[Data for processing]
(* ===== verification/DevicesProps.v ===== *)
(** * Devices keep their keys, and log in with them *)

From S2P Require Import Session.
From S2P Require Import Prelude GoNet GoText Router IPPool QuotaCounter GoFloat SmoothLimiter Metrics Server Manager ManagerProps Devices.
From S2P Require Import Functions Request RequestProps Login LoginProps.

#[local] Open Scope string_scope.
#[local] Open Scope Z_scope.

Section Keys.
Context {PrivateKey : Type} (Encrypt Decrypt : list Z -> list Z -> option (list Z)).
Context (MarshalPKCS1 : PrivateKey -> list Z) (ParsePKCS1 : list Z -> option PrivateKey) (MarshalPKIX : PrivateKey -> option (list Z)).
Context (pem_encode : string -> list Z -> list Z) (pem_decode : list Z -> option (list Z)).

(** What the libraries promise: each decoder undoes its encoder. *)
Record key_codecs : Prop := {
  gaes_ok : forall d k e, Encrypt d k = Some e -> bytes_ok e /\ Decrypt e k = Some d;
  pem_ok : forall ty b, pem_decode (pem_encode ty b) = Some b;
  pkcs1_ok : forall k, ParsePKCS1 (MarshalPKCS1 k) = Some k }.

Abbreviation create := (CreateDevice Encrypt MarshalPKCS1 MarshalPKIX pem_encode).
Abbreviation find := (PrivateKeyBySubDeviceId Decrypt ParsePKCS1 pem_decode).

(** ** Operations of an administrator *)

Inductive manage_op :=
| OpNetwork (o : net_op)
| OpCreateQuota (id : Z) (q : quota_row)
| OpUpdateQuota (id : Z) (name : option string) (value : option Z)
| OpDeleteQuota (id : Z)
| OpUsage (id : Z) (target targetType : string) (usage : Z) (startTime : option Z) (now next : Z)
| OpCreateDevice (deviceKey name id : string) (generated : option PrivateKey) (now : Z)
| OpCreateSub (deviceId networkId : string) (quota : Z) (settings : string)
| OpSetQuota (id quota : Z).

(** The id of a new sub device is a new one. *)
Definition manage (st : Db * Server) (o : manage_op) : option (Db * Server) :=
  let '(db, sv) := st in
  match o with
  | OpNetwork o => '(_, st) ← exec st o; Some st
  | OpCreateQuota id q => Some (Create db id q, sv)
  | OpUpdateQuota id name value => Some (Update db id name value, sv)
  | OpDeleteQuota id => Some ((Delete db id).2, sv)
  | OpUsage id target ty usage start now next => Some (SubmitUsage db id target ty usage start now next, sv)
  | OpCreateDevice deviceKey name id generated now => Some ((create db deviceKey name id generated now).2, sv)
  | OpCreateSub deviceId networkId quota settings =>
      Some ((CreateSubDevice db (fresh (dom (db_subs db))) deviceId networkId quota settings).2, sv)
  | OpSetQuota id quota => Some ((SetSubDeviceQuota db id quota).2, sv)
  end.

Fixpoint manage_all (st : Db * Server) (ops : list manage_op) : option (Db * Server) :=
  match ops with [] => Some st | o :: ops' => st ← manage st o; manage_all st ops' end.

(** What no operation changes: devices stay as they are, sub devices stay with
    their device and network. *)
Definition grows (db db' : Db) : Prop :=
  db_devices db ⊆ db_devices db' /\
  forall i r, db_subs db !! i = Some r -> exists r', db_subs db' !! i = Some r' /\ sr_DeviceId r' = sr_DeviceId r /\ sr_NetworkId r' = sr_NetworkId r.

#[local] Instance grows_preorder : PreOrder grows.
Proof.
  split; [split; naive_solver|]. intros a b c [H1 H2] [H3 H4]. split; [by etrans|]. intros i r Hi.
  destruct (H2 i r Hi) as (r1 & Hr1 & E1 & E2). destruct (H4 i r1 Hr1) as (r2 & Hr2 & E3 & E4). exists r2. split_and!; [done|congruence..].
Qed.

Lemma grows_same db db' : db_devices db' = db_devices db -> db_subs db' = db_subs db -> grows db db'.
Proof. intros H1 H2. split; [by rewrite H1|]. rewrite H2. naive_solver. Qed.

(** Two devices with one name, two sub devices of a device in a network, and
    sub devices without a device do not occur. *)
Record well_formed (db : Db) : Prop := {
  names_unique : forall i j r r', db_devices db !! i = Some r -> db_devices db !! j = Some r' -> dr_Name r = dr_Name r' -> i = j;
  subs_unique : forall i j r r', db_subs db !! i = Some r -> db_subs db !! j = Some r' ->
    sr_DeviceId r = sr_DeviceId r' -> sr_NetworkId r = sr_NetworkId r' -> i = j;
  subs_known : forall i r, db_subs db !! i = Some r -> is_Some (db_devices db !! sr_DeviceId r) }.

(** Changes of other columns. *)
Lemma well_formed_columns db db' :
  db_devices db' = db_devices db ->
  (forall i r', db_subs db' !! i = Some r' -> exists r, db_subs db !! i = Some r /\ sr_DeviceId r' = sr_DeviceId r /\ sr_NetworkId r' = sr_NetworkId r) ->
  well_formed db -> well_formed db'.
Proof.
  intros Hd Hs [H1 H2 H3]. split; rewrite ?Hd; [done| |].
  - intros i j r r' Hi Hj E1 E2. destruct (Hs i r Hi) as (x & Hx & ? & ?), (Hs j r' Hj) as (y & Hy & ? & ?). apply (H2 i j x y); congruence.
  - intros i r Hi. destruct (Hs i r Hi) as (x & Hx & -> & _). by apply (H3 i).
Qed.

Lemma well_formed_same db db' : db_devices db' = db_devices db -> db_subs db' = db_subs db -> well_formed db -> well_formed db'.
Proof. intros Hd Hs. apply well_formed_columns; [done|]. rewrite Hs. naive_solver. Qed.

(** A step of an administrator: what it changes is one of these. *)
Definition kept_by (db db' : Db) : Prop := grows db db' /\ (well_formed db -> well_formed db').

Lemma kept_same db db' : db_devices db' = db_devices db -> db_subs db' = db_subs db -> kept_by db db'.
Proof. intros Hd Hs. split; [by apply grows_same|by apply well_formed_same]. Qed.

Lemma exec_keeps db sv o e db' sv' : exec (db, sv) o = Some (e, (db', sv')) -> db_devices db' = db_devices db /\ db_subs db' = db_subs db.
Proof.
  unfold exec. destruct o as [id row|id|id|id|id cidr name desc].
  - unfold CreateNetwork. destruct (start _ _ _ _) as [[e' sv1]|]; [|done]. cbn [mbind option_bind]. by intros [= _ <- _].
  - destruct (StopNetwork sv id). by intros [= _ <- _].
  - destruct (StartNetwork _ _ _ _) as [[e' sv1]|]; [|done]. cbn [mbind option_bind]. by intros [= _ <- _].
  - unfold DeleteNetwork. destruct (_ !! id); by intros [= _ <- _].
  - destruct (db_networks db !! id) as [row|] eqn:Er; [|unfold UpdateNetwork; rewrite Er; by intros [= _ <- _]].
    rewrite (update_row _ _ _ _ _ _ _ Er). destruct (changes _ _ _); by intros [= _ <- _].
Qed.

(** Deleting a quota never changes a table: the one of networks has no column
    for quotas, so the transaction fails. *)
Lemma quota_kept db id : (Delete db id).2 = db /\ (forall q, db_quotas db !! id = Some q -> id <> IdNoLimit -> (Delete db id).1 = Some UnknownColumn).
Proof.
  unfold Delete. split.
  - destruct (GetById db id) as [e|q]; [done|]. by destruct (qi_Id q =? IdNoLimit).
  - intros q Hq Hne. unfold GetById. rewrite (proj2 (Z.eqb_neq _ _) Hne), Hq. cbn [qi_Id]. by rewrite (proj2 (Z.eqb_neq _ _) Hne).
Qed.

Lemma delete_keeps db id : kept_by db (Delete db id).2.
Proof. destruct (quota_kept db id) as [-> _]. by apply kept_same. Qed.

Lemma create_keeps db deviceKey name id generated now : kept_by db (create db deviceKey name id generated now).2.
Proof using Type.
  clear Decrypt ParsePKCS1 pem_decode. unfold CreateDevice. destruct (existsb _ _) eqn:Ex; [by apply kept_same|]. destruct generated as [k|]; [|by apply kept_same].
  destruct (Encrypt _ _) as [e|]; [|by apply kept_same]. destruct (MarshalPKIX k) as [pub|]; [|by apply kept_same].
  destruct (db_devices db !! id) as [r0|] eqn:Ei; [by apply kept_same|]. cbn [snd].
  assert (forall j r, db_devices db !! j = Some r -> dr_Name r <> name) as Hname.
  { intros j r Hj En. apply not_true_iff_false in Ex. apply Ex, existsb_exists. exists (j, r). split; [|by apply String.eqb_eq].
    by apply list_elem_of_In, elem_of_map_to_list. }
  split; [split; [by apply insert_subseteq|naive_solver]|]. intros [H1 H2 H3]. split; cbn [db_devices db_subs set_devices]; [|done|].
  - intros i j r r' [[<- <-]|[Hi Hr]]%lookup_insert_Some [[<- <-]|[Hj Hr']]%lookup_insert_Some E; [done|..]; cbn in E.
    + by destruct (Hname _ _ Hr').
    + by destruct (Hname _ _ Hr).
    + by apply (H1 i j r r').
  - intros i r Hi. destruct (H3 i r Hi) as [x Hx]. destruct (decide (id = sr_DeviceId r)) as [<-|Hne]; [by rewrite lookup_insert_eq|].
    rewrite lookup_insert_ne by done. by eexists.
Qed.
[/Data for processing]
[Data for processing]
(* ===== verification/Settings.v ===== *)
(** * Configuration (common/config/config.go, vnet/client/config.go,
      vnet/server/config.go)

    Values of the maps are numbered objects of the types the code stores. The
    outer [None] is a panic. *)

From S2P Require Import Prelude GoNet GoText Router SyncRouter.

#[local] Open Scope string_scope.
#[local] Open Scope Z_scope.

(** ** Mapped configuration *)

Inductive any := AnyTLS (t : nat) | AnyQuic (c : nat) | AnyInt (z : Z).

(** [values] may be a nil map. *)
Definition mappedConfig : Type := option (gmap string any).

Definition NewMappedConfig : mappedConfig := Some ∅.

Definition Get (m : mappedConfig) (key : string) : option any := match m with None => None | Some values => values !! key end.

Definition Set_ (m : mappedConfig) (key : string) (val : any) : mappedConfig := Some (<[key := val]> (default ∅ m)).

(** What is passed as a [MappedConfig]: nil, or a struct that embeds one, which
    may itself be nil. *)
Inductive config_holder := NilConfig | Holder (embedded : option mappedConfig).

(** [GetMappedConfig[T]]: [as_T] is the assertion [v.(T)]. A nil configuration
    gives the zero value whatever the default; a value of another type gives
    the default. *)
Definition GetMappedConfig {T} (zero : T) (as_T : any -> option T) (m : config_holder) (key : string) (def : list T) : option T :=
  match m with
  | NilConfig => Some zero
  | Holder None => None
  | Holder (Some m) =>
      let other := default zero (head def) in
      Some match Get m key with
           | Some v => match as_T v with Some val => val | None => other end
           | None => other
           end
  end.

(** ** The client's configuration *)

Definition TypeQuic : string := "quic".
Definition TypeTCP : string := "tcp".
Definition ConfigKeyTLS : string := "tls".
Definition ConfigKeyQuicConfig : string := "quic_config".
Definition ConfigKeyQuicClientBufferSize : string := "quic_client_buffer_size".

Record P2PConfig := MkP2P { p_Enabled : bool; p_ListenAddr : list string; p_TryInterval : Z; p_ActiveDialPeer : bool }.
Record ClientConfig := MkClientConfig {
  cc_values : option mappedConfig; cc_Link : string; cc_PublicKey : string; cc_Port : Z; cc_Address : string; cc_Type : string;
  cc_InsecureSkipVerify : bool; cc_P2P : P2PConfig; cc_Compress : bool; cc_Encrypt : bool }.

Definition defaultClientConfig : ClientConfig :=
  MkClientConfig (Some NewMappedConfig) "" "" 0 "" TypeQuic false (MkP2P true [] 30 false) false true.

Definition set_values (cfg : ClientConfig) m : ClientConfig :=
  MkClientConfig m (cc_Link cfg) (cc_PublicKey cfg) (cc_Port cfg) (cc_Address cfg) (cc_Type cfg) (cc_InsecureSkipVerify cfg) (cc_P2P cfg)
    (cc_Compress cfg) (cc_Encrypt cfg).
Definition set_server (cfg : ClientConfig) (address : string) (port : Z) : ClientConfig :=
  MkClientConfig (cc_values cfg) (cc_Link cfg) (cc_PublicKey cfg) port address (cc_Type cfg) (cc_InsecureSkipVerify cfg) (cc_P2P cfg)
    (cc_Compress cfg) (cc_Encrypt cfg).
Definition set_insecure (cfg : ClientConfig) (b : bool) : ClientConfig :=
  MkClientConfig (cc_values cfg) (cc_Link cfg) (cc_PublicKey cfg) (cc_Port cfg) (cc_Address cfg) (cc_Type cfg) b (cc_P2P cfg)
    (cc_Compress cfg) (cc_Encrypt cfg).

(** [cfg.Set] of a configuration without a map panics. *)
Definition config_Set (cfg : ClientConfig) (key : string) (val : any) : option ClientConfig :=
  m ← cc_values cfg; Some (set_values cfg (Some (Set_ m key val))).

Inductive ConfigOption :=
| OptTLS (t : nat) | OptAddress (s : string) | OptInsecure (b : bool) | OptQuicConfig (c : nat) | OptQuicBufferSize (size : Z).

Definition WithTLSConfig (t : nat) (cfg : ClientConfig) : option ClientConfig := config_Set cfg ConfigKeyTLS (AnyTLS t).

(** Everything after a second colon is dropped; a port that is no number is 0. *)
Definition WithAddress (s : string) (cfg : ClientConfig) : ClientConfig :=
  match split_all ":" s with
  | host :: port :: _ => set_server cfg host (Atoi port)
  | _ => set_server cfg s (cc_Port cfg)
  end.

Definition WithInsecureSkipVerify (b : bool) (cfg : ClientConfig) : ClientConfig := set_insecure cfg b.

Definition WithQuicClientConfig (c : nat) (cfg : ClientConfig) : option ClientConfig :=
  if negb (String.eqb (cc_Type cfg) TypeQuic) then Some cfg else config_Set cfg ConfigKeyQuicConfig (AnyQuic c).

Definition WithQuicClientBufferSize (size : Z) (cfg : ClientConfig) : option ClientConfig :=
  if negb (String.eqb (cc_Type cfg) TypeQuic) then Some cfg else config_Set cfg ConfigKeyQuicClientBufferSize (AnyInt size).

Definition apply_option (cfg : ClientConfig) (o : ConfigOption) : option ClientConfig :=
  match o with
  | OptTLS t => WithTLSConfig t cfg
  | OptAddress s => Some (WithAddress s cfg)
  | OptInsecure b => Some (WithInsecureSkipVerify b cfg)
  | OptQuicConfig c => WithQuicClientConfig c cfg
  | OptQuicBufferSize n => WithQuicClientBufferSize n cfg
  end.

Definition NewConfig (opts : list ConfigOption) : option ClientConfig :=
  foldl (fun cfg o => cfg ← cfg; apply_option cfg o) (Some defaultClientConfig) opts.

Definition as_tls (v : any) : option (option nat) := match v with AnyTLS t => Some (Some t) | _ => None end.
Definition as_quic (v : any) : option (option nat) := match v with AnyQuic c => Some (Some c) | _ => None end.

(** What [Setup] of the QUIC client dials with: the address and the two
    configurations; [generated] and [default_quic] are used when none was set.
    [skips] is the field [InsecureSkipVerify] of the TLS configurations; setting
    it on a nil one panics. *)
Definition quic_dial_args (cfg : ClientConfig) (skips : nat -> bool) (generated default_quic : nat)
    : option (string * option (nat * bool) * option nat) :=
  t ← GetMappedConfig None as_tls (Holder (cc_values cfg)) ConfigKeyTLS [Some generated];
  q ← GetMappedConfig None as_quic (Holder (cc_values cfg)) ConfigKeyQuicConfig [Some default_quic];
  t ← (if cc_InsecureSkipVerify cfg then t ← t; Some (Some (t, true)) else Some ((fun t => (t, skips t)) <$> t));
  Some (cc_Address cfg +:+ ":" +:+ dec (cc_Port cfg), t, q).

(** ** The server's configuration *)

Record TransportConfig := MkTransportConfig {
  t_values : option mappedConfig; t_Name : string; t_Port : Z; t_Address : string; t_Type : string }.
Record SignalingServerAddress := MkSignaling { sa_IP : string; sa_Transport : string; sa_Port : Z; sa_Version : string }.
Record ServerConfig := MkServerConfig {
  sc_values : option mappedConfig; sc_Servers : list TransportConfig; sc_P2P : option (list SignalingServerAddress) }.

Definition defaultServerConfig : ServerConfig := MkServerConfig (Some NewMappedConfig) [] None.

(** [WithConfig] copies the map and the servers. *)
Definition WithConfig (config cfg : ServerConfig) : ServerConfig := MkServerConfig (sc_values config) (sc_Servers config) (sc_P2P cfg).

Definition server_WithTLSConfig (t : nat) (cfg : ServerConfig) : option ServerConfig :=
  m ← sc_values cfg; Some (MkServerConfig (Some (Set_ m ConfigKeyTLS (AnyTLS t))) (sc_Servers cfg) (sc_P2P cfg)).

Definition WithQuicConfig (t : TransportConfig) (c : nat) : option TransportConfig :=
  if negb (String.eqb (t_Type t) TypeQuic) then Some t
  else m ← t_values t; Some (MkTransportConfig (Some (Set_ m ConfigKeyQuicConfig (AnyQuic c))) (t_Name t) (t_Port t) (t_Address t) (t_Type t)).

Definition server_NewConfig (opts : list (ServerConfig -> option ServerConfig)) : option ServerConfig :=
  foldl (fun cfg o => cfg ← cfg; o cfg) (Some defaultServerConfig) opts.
[/Data for processing]
What you have to do -
Where a line of the entries above holds the word "WithConfig", return that line.

Solution to the exercise -
(** [WithConfig] copies the map and the servers. *)
Definition WithConfig (config cfg : ServerConfig) : ServerConfig := MkServerConfig (sc_values config) (sc_Servers config) (sc_P2P cfg).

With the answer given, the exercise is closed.